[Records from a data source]
★ ★ ★ ★ ★ ★ ★
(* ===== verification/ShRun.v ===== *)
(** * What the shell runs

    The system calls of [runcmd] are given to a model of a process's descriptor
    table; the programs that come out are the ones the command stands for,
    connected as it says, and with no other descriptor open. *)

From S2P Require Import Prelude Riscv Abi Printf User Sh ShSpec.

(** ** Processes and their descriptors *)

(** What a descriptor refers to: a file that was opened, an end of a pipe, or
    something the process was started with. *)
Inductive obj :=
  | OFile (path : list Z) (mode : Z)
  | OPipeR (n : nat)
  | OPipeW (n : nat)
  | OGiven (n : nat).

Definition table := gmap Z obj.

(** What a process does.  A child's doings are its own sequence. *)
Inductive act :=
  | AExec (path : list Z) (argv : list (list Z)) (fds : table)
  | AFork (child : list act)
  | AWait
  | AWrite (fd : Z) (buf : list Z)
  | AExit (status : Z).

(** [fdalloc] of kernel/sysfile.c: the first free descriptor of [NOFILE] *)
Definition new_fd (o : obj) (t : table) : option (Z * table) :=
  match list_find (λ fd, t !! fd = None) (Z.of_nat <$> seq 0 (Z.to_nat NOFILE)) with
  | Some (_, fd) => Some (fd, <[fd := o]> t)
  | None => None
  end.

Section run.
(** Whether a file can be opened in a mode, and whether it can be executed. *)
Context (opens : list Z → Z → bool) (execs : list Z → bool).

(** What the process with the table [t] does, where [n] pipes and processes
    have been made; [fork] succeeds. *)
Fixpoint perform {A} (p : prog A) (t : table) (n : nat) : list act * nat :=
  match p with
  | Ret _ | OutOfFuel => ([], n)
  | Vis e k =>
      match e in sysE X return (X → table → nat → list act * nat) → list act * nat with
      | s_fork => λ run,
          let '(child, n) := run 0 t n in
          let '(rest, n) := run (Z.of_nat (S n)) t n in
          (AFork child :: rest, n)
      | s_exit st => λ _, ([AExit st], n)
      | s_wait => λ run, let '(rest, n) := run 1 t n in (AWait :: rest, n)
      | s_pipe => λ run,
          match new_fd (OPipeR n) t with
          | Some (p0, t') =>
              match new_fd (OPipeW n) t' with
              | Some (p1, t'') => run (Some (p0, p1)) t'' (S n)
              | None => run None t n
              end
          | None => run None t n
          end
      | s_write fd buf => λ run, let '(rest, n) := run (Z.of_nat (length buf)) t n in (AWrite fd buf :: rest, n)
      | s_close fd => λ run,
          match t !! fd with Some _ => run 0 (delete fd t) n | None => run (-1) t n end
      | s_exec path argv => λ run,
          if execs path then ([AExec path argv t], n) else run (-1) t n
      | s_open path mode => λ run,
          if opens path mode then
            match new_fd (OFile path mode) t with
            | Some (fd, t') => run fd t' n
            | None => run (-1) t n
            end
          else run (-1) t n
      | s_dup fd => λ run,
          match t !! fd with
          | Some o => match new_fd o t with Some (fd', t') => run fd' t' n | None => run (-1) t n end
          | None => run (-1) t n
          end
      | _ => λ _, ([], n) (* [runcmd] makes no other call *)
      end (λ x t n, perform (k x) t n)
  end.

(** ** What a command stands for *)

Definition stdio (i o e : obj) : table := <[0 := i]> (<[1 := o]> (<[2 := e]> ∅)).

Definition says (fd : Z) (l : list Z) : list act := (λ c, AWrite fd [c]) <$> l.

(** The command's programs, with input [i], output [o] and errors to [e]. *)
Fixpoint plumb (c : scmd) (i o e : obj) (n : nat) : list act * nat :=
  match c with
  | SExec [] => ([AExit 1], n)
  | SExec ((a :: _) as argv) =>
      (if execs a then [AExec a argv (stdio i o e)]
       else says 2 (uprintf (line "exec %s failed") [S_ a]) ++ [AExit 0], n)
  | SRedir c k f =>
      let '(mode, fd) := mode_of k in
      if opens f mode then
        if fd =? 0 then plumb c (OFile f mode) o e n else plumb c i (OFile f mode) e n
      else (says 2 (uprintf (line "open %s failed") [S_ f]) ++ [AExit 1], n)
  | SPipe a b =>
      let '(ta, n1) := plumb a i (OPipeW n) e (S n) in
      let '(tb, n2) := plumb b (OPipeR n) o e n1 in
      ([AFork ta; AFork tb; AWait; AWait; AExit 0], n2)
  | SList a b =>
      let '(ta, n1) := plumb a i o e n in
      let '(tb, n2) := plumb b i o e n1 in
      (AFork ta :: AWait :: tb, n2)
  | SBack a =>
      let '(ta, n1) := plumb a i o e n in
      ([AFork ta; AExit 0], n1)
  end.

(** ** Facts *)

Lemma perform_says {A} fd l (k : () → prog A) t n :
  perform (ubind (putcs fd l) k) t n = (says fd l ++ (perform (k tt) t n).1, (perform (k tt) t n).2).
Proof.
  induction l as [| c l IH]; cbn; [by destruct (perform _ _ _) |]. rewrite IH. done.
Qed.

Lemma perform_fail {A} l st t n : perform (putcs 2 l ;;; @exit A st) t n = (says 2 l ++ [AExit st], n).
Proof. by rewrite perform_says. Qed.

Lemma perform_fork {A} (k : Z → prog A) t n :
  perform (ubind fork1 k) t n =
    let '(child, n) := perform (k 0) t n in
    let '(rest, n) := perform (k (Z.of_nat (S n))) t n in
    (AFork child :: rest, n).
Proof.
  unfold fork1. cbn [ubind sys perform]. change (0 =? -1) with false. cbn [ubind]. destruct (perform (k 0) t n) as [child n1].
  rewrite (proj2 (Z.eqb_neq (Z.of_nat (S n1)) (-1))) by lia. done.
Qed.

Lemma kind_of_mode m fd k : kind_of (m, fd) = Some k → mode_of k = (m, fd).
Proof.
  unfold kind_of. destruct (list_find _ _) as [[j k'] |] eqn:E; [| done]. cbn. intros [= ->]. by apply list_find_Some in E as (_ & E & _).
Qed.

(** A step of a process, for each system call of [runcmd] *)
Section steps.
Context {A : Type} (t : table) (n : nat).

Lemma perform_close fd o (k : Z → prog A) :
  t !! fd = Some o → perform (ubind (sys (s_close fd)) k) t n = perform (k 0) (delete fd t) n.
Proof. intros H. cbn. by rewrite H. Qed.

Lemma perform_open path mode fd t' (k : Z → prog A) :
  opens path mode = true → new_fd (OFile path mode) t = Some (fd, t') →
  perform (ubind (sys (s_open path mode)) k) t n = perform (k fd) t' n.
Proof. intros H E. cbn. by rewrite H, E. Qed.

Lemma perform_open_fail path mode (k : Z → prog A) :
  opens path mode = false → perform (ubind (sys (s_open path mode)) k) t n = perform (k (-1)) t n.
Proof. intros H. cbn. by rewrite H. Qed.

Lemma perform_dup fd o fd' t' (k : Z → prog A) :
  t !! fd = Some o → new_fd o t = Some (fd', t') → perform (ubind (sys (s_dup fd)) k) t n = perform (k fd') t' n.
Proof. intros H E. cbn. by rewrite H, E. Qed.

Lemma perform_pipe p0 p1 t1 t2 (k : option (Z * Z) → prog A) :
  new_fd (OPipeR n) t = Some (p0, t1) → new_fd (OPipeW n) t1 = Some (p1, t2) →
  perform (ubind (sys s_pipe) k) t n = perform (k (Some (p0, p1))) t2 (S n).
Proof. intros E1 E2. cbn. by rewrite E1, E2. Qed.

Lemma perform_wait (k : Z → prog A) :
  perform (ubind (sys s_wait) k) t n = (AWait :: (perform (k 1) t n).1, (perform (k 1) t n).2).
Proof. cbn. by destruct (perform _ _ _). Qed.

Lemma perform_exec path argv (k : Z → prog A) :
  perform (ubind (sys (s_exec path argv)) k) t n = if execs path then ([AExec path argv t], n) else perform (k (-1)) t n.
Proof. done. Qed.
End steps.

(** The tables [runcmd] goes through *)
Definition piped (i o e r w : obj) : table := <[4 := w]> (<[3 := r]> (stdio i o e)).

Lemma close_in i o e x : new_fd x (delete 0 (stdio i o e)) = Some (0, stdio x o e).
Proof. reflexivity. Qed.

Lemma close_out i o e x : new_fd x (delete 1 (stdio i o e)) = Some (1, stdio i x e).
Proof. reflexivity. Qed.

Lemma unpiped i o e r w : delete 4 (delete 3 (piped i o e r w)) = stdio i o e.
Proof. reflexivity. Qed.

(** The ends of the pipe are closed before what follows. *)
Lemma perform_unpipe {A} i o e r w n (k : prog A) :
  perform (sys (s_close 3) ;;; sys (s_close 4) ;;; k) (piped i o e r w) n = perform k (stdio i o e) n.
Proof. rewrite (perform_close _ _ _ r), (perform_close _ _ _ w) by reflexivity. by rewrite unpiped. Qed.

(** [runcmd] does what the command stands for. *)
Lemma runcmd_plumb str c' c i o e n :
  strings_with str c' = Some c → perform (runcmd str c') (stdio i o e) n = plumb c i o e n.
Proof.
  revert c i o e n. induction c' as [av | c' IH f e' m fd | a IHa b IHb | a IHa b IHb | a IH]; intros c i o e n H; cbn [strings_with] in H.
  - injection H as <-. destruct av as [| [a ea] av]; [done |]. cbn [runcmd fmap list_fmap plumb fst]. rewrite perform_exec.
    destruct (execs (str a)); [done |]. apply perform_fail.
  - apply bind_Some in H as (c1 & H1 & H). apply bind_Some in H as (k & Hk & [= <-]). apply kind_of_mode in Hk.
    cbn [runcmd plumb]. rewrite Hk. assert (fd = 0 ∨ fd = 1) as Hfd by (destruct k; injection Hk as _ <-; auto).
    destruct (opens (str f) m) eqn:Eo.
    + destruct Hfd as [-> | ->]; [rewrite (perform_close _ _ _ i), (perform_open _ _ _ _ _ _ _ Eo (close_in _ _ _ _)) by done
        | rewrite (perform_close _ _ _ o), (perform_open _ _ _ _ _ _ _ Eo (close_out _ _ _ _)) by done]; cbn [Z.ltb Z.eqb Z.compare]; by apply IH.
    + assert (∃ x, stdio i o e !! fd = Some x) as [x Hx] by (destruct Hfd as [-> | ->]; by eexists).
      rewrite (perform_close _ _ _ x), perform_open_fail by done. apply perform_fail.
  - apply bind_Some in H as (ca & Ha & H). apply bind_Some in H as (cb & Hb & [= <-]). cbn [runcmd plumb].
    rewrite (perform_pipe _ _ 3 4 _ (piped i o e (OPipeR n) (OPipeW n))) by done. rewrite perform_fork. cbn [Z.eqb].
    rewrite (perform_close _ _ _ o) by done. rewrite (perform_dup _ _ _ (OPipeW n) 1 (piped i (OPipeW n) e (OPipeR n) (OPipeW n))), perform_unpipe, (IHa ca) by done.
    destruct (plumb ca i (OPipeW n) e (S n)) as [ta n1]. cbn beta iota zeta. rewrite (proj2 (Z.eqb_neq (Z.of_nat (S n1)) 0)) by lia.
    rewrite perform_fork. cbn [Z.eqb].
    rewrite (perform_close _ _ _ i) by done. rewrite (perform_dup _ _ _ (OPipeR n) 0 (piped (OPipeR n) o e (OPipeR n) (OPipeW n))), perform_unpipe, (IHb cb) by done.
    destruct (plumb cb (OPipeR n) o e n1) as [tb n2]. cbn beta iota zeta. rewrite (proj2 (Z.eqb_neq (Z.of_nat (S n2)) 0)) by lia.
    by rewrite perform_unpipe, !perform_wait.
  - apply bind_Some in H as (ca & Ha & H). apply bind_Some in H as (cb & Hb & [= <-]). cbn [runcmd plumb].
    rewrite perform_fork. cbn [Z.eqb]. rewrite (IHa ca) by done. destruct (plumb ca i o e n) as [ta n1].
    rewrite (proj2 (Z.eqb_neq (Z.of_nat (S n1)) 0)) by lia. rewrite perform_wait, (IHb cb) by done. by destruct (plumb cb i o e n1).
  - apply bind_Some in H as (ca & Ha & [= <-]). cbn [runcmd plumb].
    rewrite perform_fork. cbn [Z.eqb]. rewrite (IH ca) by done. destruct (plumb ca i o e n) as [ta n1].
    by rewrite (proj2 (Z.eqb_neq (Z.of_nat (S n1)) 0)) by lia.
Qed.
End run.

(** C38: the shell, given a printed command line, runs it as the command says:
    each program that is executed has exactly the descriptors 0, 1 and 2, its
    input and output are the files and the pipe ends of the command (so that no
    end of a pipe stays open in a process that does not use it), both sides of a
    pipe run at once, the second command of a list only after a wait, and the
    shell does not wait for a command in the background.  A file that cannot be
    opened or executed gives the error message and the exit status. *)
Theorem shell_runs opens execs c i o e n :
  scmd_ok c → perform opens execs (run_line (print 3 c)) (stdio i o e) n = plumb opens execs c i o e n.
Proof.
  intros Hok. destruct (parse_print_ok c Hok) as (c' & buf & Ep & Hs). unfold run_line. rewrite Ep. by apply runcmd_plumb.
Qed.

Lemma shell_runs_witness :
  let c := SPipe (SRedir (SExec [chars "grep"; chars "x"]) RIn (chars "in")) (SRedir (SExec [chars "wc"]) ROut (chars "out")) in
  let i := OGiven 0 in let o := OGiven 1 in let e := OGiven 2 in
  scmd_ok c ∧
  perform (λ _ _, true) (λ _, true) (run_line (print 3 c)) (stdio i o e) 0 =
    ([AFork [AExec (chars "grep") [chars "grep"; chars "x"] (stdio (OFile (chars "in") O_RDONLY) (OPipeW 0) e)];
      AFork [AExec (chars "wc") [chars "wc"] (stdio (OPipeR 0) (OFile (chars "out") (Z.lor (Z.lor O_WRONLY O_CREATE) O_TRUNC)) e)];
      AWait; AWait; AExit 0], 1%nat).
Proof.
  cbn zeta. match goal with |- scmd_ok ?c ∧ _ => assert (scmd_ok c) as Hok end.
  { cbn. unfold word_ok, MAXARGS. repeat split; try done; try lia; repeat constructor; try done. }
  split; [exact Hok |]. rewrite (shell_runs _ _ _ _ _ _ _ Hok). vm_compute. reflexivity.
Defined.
★ ★ ★ ★ ★ ★ ★
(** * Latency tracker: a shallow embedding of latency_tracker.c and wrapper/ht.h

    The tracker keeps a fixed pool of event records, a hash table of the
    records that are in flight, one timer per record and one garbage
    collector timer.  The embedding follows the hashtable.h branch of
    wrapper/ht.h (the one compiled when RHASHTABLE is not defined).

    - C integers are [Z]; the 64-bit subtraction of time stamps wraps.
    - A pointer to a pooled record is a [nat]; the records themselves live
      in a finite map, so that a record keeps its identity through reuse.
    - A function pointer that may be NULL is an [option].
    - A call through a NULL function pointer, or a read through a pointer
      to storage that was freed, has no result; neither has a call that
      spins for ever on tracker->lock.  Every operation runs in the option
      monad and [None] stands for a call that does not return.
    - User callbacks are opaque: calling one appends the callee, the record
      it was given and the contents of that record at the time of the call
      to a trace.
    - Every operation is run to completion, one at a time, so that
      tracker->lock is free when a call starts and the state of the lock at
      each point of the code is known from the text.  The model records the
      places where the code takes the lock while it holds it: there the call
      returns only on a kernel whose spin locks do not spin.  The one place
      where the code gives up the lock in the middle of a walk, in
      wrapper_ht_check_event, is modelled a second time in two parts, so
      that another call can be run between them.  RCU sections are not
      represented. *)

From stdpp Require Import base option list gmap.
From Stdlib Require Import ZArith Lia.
★ ★ ★ ★ ★ ★ ★
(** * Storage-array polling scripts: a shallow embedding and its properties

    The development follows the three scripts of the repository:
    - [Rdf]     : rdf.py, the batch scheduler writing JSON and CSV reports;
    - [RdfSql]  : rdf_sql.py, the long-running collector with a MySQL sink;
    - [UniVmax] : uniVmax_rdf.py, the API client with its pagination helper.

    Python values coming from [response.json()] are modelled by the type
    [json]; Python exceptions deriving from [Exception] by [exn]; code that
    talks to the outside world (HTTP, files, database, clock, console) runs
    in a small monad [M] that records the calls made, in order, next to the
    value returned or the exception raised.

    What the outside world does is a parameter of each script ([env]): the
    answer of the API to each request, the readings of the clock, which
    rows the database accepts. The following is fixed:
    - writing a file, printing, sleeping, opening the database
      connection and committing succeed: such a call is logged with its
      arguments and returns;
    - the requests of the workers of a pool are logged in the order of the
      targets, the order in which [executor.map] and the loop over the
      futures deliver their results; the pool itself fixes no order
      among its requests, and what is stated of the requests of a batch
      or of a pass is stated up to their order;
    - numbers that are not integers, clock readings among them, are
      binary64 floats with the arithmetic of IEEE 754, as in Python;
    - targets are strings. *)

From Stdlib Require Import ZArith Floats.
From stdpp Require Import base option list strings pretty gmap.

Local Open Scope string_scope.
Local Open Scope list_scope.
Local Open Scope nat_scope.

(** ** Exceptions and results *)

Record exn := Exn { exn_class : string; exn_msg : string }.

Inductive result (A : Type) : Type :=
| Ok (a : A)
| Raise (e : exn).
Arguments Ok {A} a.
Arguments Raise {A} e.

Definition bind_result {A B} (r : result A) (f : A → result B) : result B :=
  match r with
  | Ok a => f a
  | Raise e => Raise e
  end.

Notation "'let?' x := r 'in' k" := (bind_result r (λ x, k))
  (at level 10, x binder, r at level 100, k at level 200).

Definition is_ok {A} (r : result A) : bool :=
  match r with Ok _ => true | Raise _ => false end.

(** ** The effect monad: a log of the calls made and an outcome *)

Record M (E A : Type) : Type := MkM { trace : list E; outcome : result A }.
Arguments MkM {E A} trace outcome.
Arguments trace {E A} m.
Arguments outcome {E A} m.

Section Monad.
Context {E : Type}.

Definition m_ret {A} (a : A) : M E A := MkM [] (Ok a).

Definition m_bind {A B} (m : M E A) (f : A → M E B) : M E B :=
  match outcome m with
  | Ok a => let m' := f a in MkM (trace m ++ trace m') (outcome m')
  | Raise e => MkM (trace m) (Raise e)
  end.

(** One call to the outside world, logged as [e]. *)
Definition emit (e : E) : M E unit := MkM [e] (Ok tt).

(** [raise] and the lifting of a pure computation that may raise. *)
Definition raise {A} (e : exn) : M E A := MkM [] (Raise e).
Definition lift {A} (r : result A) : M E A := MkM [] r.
★ ★ ★ ★ ★ ★ ★
■ Exercise instructions: Filter the entries down to the lines containing "writing". Copy each of those lines.

■ Worked solution:
    - [Rdf]     : rdf.py, the batch scheduler writing JSON and CSV reports;
    - writing a file, printing, sleeping, opening the database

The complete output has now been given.